_Aim of the exercise_
Search the entries below for the string "prints" and copy the lines that hold it.

▬▬▬

(** [v?.k] *)
Definition get_opt (v : value) (k : string) : value :=
  match v with
  | Obj props => lookup k props
  | _ => Undefined
  end.

(** Decimal digits of an index, the name of an array-like property. *)
Definition index_name (i : nat) : string :=
  NilZero.string_of_uint (Nat.to_uint i).

(** [v?.[i]] *)
Definition at_opt (v : value) (i : nat) : value :=
  match v with
  | Arr items => nth i items Undefined
  | Str s => match String.get i s with
             | Some c => Str (String c EmptyString)
             | None => Undefined
             end
  | Obj props => lookup (index_name i) props
  | _ => Undefined
  end.

(** [v === s] for a string [s]. *)
Definition strict_eq_str (v : value) (s : string) : bool :=
  match v with
  | Str t => String.eqb t s
  | _ => false
  end.

(** SameValueZero, the equality of [Set], between two values held in
    different places of parsed data: primitives compare by value, and two
    objects or arrays are two references, never the same. *)
Definition same_value_zero (a b : value) : bool :=
  match a, b with
  | Undefined, Undefined => true
  | Null, Null => true
  | Bool x, Bool y => Bool.eqb x y
  | Num x, Num y => (x =? y)%Z
  | Str x, Str y => String.eqb x y
  | _, _ => false
  end.

(** [ToString(v)], the coercion of [join], of template literals, of
    [String(v)] and of computed property names.  An array prints its
    elements joined by commas, [null] and [undefined] elements as the
    empty text.  An object prints through [Object.prototype.toString]
    unless it has an own [toString] property: parsed data holds no
    function, so that property is not callable, [valueOf] returns the
    object itself, and the coercion throws. *)
Fixpoint to_string (v : value) : Exn string :=
  match v with
  | Undefined => Ok "undefined"
  | Null => Ok "null"
  | Bool true => Ok "true"
  | Bool false => Ok "false"
  | Num n => Ok (NilZero.string_of_int (Z.to_int n))
  | Str s => Ok s
  | Arr items =>
      parts <- mapM (fun x => if nullish x then Ok "" else to_string x) items ;;
      Ok (Text.join "," parts)
  | Obj props =>
      if has_own "toString" props then Throw TypeError
      else Ok "[object Object]"
  end.

(** [l.join(sep)] on a list of values. *)
Definition join (sep : string) (l : list value) : Exn string :=
  parts <- mapM (fun x => if nullish x then Ok "" else to_string x) l ;;
  Ok (Text.join sep parts).

End Js.

Section FilterM.
Context {A : Type} (p : A -> Exn bool).

(** [l.filter(p)] for a predicate that can throw. *)
Fixpoint filterM (l : list A) : Exn (list A) :=
  match l with
  | [] => Ok []
  | a :: l' =>
      keep <- p a ;;
      rest <- filterM l' ;;
      Ok (if keep then a :: rest else rest)
  end.
End FilterM.

(* ================================================================== *)
(** ** The remediation planner ([ActionPlanAgent]) *)

Definition severityOrder : list string := ["critical"; "high"; "medium"; "low"].

(** [new Set(l)], as the list of its elements in insertion order. *)
Definition set_add (s : list value) (x : value) : list value :=
  if existsb (Js.same_value_zero x) s then s else s ++ [x].

Definition new_Set (l : list value) : list value := fold_left set_add l [].

(** A [Set] of strings, as [fixHints] is. *)
Definition hints_add (s : list string) (x : string) : list string :=
  if existsb (String.eqb x) s then s else s ++ [x].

▬▬▬

_Task output_
    [String(v)] and of computed property names.  An array prints its
    empty text.  An object prints through [Object.prototype.toString]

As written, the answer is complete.